2013 Grand Forks Central Distinguished Alumni Class
Dr. Tom Amberry, ‘40, graduated from Long Beach City College in 1947 and received a M.D. in Podiatric Medicine from the California School of Podiatric Medicine (San Francisco) in 1951. Amberry was commissioned as a Seaman First Class in the United States Navy, served in World War II and participated in the D-Day invasion in Normandy, France. Amberry received the first podiatry clinic license in California and served on the Board of Trustees of California College of Podiatric Medicine for 20 years. Amberry is a nationally-known lecturer and author of several journal articles on podiatric surgery. Amberry is also a world champion free throw shooter and has earned several accolades. In 1993, at the age of 71, Amberry set the Guinness Book of World Record for most consecutive free throws made in a row (2,750). Amberry has taught free throw shooting technique in all 50 states, 104 countries and five continents.
Ronald Davies, ’22, graduated with a B.A. from the University of North Dakota in 1927 and a J.D. from Georgetown University in 1930. Davies was commissioned First Lieutenant in the United States Army, serving in World War II. Davies was elected Grand Forks Municipal Judge from 1932-1940, had a private legal practice in Grand Forks from 1940-1942, and was a part-time Executive Director of the North Dakota Bar Association and UND law professor from 1946-1955. In 1955, Davies was appointed U.S. District Judge for the District of North Dakota. In 1957, Davies was temporarily assigned to assist Arkansas District Court in handling a backlog of cases. While in that assignment,
Davies ordered a preliminary injunction against the governor of Arkansas to desegregate Little Rock Central High School. Davies was named an Outstanding Georgetown Law School Alumnus in 1958 and he received an honorary doctorate degree from the University of North Dakota in 1961. In 1979, Davies received the University of North Dakota’s highest alumni honor, The Sioux Award. Davies was the recipient of the Theodore Roosevelt Rough Rider Award in 1987. Davies died in 1996.
Hal Gershman, ’61, received a B.S. in Business Administration from the University of North Dakota in 1966. As a member of the Peace Corps, Gershman worked for the Ministry of Public Health in Bolivia in 1966. Gershman has had several business endeavors, which includes founding Happy’s Pizza chain in Mexico City in 1968 and becoming the President of Happy Harry’s Bottle Shop and Gershman Enterprises in 1976. In 2006, Gershman was selected Governor’s Choice for Economic Development Ambassador of the Year. That same year, Gershman was also the recipient of The Sioux Award. Gershman is the President of the Grand Forks City Council.

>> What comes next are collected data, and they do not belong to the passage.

(** ** Functions *)

Lemma load_hashes_spec data hs : forall p pos old,
  at_ data pos (concat (le 4 <$> hs)) -> Forall (fun h => 0 <= h < 2 ^ 32) hs -> 0 <= p -> p + zlen hs <= zlen old ->
  exists new, load_hashes (length hs) p data pos old = Ret (Some (pos + 4 * zlen hs), new) /\ zlen new = zlen old /\
    (forall k h, hs.[k] = Some h -> new.[p + k] = Some h) /\ (forall k, k < p -> new.[k] = old.[k]).
Proof.
  induction hs as [|h hs IH]; intros p pos old Ha Hh Hp Hn.
  - exists old. cbn [length load_hashes]. change (zlen []) with 0. rewrite Z.mul_0_r, Z.add_0_r. split_and!; try done. by intros k h [_ ?]%zget_lookup.
  - apply Forall_cons in Hh as [Hh Hhs]. cbn [fmap list_fmap concat] in Ha. rewrite zlen_cons in *. pose proof (zlen_nonneg hs).
    apply at_app in Ha as [H1 H2]. pose proof (at_bound _ _ _ H1) as [_ Hb]. rewrite le_zlen in *.
    cbn [length load_hashes]. rewrite (proj2 (Z.ltb_ge _ _)), (at_u32 _ _ _ H1) by lia. cbn [mbind outcome_bind]. rewrite wr_in_range by lia. cbn [mbind outcome_bind].
    assert (u32 (s32 h) = h) as -> by (unfold u32, s32; pose proof (Z.mod_eq (h + 2 ^ 31) (2 ^ 32)); Z.div_mod_to_equations; lia).
    destruct (IH (p + 1) _ (old.[p <- h]) H2 Hhs) as (new & E & Hl & Hk & Ho); [lia|rewrite zlen_zset; lia|].
    exists new. change (pos + 4) with (pos + Z.of_nat 4). rewrite E. split_and!; [f_equal; f_equal; f_equal; lia|by rewrite Hl, zlen_zset| |].
    + intros k h' Hg. pose proof (zget_Some_bound _ _ _ Hg). destruct (decide (k = 0)) as [->|Hne].
      * apply zget_lookup in Hg as [_ [= <-]]. rewrite Z.add_0_r, Ho by lia. apply zget_zset_eq. lia.
      * replace (p + k) with (p + 1 + (k - 1)) by lia. apply Hk. apply zget_lookup in Hg as [_ Hg]. apply zget_lookup. split; [lia|].
        replace (Z.to_nat k) with (S (Z.to_nat (k - 1))) in Hg by lia. done.
    + intros k Hlt. rewrite Ho by lia. apply zget_zset_ne. lia.
Qed.

(** Function [g] of machine [m] is [f] of the file. *)
Record fun_loaded (data : list Z) (l : list (list Z)) (m : vm) (f : pfun) (g : mfun) : Prop := {
  fl_params : param_count g = zlen (pf_params f);
  fl_hashes : forall k h, (pf_params f).[k] = Some h -> (param_name_hashes g).[k] = Some h;
  fl_text : c_data (f_code g) = data /\ at_ data (c_off (f_code g)) (pf_code f) /\ f_code_length g = zlen (pf_code f);
  fl_count : f_const_count g = zlen (pf_consts f);
  fl_consts : forall k c, (pf_consts f).[k] = Some c -> exists v, pool_at (f_constants g) k m = Some v /\ holds l v c;
  fl_heap : exists b, f_constants g = PoolHeap b /\ (b + zlen (pf_consts f)) * SIZEOF_VALUE <= heap_used m }.

(** Loading more leaves it loaded. *)
Lemma fun_loaded_mono data l l' m m' f g : fun_loaded data l m f g -> l `prefix_of` l' ->
  (forall x, x * SIZEOF_VALUE < heap_used m -> vheap m' x = vheap m x) -> heap_used m <= heap_used m' -> fun_loaded data l' m' f g.
Proof.
  intros [H1 H2 H3 H4 H5 (b & Hb & Hle)] Hpre Hh Hu. split; try done; [|exists b; split; [done|lia]].
  intros k c Hk. destruct (H5 k c Hk) as (v & Hv & Hc). exists v. split; [|by eapply holds_mono]. pose proof (zget_Some_bound _ _ _ Hk).
  rewrite Hb in *. cbn [pool_at] in *. rewrite Hh; [done|]. unfold SIZEOF_VALUE in *. lia.
Qed.

(** Only function [i], constants from [b] on and strings changed. *)
Record fun_kept (i b : Z) (m m' : vm) : Prop := {
  fk_cur : cur m' = cur m;
  fk_main : main_constants m' = main_constants m;
  fk_count : fn_count m' = fn_count m;
  fk_funs : forall j, j <> i -> (functions m').[j] = (functions m).[j];
  fk_heap : forall x, x < b -> vheap m' x = vheap m x }.

Lemma heap_room b n m : heap_used m = b * SIZEOF_VALUE -> 0 <= b -> (b + n) * SIZEOF_VALUE <= METAL_HEAP_SIZE -> vm_ok m ->
  heap_used m / SIZEOF_VALUE = b /\ room (PoolHeap b) n m.
Proof. intros -> Hb Hn H. unfold SIZEOF_VALUE in *. split; [by apply Z.div_mul|]. split; [apply H|done]. Qed.

Lemma pool_functions m fs n l : pool m l -> pool (with_functions fs n m) l. Proof. by apply pool_same. Qed.

(** The changes to a function. *)
Definition set_params (pc : Z) (hs : list Z) (x : mfun) : mfun := mk_fun (f_code x) (f_code_length x) (f_constants x) (f_const_count x) pc hs.
Definition set_consts (p : pool_ptr) (n : Z) (x : mfun) : mfun := mk_fun (f_code x) (f_code_length x) p n (param_count x) (param_name_hashes x).
Definition set_text (c : code) (n : Z) (x : mfun) : mfun := mk_fun c n (f_constants x) (f_const_count x) (param_count x) (param_name_hashes x).

Definition enc_body (f : pfun) : list Z := enc_pool (pf_consts f) ++ le 4 (zlen (pf_code f)) ++ pf_code f.

(** After [load_body] function [i] is [g]. *)
Definition body_of (data : list Z) (pos b : Z) (f : pfun) (x : mfun) : mfun :=
  set_text (mk_code data (pos + zlen (enc_pool (pf_consts f)) + 4)) (zlen (pf_code f)) (set_consts (PoolHeap b) (zlen (pf_consts f)) x).

Lemma add_int_ok a b : - 2 ^ 31 <= a + b < 2 ^ 31 -> add_int a b = Ret (a + b).
Proof. intros H. unfold add_int. by rewrite (proj2 (Z.leb_le _ _)), (proj2 (Z.ltb_lt _ _)) by lia. Qed.

Lemma load_body_spec data i pos f b m l x :
  at_ data pos (enc_body f) -> Forall is_byte data -> zlen data < CODE_MAX -> pfun_ok f -> vm_ok m -> pool m l ->
  size l + csizes (pf_consts f) <= METAL_STRING_POOL -> (functions m).[i] = Some x -> heap_used m = b * SIZEOF_VALUE -> 0 <= b ->
  (b + zlen (pf_consts f)) * SIZEOF_VALUE <= METAL_HEAP_SIZE ->
  exists m' l', load_body junk i data pos m = Ret (Some (pos + zlen (enc_body f)), m') /\ vm_ok m' /\ pool m' l' /\ l `prefix_of` l' /\
    size l' <= size l + csizes (pf_consts f) /\ heap_used m' = (b + zlen (pf_consts f)) * SIZEOF_VALUE /\
    (functions m').[i] = Some (body_of data pos b f x) /\ fun_kept i b m m' /\
    (forall k c, (pf_consts f).[k] = Some c -> exists v, pool_at (PoolHeap b) k m' = Some v /\ holds l' v c).
Proof.
  intros Ha Hby Hlen (Hpar & Hhs & Hcs & Hcn & Hco) H Hp Hsz Hx Hu Hb Hroom. unfold enc_body in *. apply at_app in Ha as [A3 Ha]. apply at_app in Ha as [A4 A5].
  assert (at_ data pos (le 2 (zlen (pf_consts f)))) as A3' by (unfold enc_pool in A3; by apply at_app in A3 as [A3 _]).
  pose proof (at_bound _ _ _ A3') as [B0 B3]. pose proof (at_bound _ _ _ A4) as [_ B4]. pose proof (at_bound _ _ _ A5) as [B5' B5]. rewrite !zlen_app, !le_zlen in *.
  pose proof (zlen_nonneg (pf_consts f)). pose proof (zlen_nonneg (pf_code f)). pose proof (zlen_nonneg (enc_pool (pf_consts f))). pose proof (ok_funs _ H) as (Hfl & _ & Hff). pose proof (zget_Some_bound _ _ _ Hx) as Hi.
  pose proof (Forall_zget _ _ _ _ Hff Hx) as (Fc & Fp & Fn & F8).
  unfold load_body. rewrite (proj2 (Z.ltb_ge _ _)), (at_u16 _ _ _ A3') by lia. cbn [mbind outcome_bind].
  destruct (heap_room b (zlen (pf_consts f)) m Hu Hb Hroom H) as [Eb Hr]. rewrite (proj2 (Z.ltb_ge _ _)), Eb by lia.
  destruct (load_const_pool_spec data _ (PoolHeap b) (zlen (pf_consts f)) _ m l A3 Hcs Hp Hsz) as (m2 & l2 & -> & C2 & Hp2 & Hpre & Hs2 & Hall); [lia|lia|done|].
  cbn [mbind outcome_bind]. pose proof (changed_ok _ _ _ _ C2 Hp2 H) as O2. destruct C2 as (cs & h & st & n & Em2 & _ & -> & Hh).
  assert (functions m2 = functions m /\ heap_used m2 = heap_used m) as [Ef2 Eu2] by (by rewrite Em2).
  destruct (set_fun_spec i (set_consts (PoolHeap b) (zlen (pf_consts f))) m2 x O2) as (m3 & E3 & Em3 & O3); [by rewrite Ef2|split_and!; done || (cbn; lia)|].
  unfold set_consts at 1 in E3. rewrite E3. cbn [mbind outcome_bind]. cbv zeta. rewrite (proj2 (Z.ltb_ge _ _)), (at_u32 _ _ _ A4) by (unfold CODE_MAX in *; lia).
  cbn [mbind outcome_bind]. rewrite s32_small, add_int_ok by (unfold CODE_MAX in *; lia). cbn [mbind outcome_bind]. rewrite (proj2 (Z.ltb_ge _ _)) by lia.
  set (m4 := with_vheap _ _ m3). assert (vm_ok m4) as O4 by (by apply ok_with_vheap).
  assert (functions m4 = (functions m).[i <- set_consts (PoolHeap b) (zlen (pf_consts f)) x]) as Ef4 by (unfold m4; rewrite Em3; cbn; by rewrite Ef2).
  destruct (set_fun_spec i (set_text (mk_code data (pos + zlen (enc_pool (pf_consts f)) + 4)) (zlen (pf_code f))) m4 (set_consts (PoolHeap b) (zlen (pf_consts f)) x) O4)
    as (m5 & E5 & Em5 & O5); [by rewrite Ef4, zget_zset_eq by lia|split; [split_and!; [done|cbn [set_text f_code f_code_length c_data c_off]; lia..]|exact (conj (proj2 Hr) (conj Fn F8))]|].
  unfold set_text at 1 in E5. rewrite E5. cbn [mbind outcome_bind].
  exists m5, l2. split_and!; [f_equal; f_equal; f_equal; lia|done| |done|done| | | |].
  - rewrite Em5. apply pool_functions, (pool_same m3); [done|done|]. rewrite Em3. by apply pool_functions.
  - rewrite Em5. cbn. rewrite Em3. cbn. rewrite Eu2, Hu. lia.
  - rewrite Em5. cbn [functions with_functions]. by rewrite Ef4, zget_zset_eq by (rewrite zlen_zset; lia).
  - rewrite Em5. split; unfold m4; rewrite Em3, Em2; try done.
    intros j Hj. cbn. by rewrite !zget_zset_ne by done.
  - intros k c Hk. destruct (Hall k c Hk) as (v & Hv & Hc). exists v. split; [|done]. rewrite <- Hv, Em5. unfold m4. by rewrite Em3.
Qed.

Lemma load_function_spec data i pos f b m l :
  at_ data pos (enc_fun f) -> Forall is_byte data -> zlen data < CODE_MAX -> pfun_ok f -> vm_ok m -> pool m l ->
  size l + csizes (pf_consts f) <= METAL_STRING_POOL -> 0 <= i < POOL_MAX -> heap_used m = b * SIZEOF_VALUE -> 0 <= b ->
  (b + zlen (pf_consts f)) * SIZEOF_VALUE <= METAL_HEAP_SIZE ->
  exists m' l' g, load_function junk i data pos m = Ret (Some (pos + zlen (enc_fun f)), m') /\ vm_ok m' /\ pool m' l' /\ l `prefix_of` l' /\
    size l' <= size l + csizes (pf_consts f) /\ heap_used m' = (b + zlen (pf_consts f)) * SIZEOF_VALUE /\
    (functions m').[i] = Some g /\ fun_loaded data l' m' f g /\ fun_kept i b m m'.
Proof.
  intros Ha Hby Hlen Hfok H Hp Hsz Hi Hu Hb Hroom. pose proof Hfok as (Hpar & Hhs & _). pose proof (zlen_nonneg (pf_params f)).
  assert (zlen (concat (le 4 <$> pf_params f)) = 4 * zlen (pf_params f)) as E4.
  { clear. induction (pf_params f) as [|h hs IH]; [done|]. cbn [fmap list_fmap concat]. rewrite zlen_app, le_zlen, IH, zlen_cons. lia. }
  unfold enc_fun in *. fold (enc_body f) in *. apply at_app in Ha as [A1 Ha]. apply at_app in Ha as [A2 A3]. pose proof (at_bound _ _ _ A1) as [B0 B1].
  rewrite !zlen_app, !le_zlen, E4 in *. unfold load_function. rewrite (proj2 (Z.ltb_ge _ _)), (at_u16 _ _ _ A1) by lia. cbn [mbind outcome_bind].
  rewrite (proj2 (Z.ltb_ge 8 _)) by lia. pose proof (ok_funs _ H) as (Hfl & _ & Hff).
  destruct (rd_in_range (functions m) i ltac:(lia)) as (x & -> & Hx). cbn [mbind outcome_bind]. pose proof (Forall_zget _ _ _ _ Hff Hx) as (Hc & Hpo & Hpc & Hl8).
  replace (Z.to_nat (zlen (pf_params f))) with (length (pf_params f)) by (unfold zlen; lia).
  destruct (load_hashes_spec data (pf_params f) 0 _ (param_name_hashes x) A2 Hhs) as (hs & E & Hl & Hk & _); [lia|lia|].
  change (pos + 2) with (pos + Z.of_nat 2). rewrite E. cbn [mbind outcome_bind].
  destruct (set_fun_spec i (set_params (zlen (pf_params f)) hs) m x H Hx) as (m1 & E1 & Em1 & O1); [split_and!; first [done|cbn; lia]|].
  unfold set_params at 1 in E1. rewrite E1. cbn [mbind outcome_bind].
  assert ((functions m1).[i] = Some (set_params (zlen (pf_params f)) hs x)) as Hx1 by (rewrite Em1; cbn; apply zget_zset_eq; lia).
  assert (heap_used m1 = b * SIZEOF_VALUE) as Hu1 by (by rewrite Em1). assert (pool m1 l) as Hp1 by (rewrite Em1; by apply pool_functions).
  destruct (load_body_spec data i _ f b m1 l _ A3 Hby Hlen Hfok O1 Hp1 Hsz Hx1 Hu1 Hb Hroom) as (m2 & l2 & -> & O2 & Hp2 & Hpre & Hs2 & Hu2 & Hg & [K1 K2 K3 K4 K5] & Hall).
  exists m2, l2. eexists. split_and!; [f_equal; f_equal; f_equal; lia|done|done|done|done|done|exact Hg| |].
  - split; try done.
    + apply at_app in A3 as [_ A3]. apply at_app in A3 as [_ A3]. split_and!; [done|exact A3|done].
    + exists b. split; [done|]. by rewrite Hu2.
  - split; rewrite ?K1, ?K2, ?K3, ?Em1; try done; [|intros z Hz; rewrite K5 by done; by rewrite Em1].
    intros j Hj. rewrite K4 by done. rewrite Em1. cbn. by apply zget_zset_ne.
Qed.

Jeffrey Holmes, ’83, received a B.S. in Architecture from Cornell University and a Master of Science in Architecture Studies (SMArchS) in History, Theory and Criticism of Architecture and Art from the Massachusetts Institute of Technology (MIT). Holmes is employed by Woods Bagot, an architectural firm, as the Lead Architect for the New York studio and is the design leader for Woods Bagot’s Global Studio. Through his work, Holmes has developed and designed projects in New York, China, India and Australia. Holmes received the Presidential Citation for contributions in rebuilding the World Trade Center during the annual convention of The American Institute of Architects. Holmes is a lead designer of One World Trade Center (formerly known as the Freedom Tower) in New York City.
Kathryn Uhrich, ’83, received a B.S. in Chemistry from the University of North Dakota in 1986 and a Ph.D. in Organic Chemistry from Cornell University in 1992. Uhrich is a professor of Chemistry and Chemical Biology and the Dean of Mathematical and Physical Sciences department at Rutgers University. Uhrich is also the Executive Director of The Uhrich Group Laboratory, which is dedicated to the synthesis and characterization of biocompatible and biodegradable polymers for dental, medical and cosmetic applications. Uhrich has received several honors and awards, including the Thomas Alva Edison Patent Award from the New Jersey Research and Development Council in 2003, the Buck-Whitney Award from the American Chemical Society in 2005, and The Sioux Award in 2012.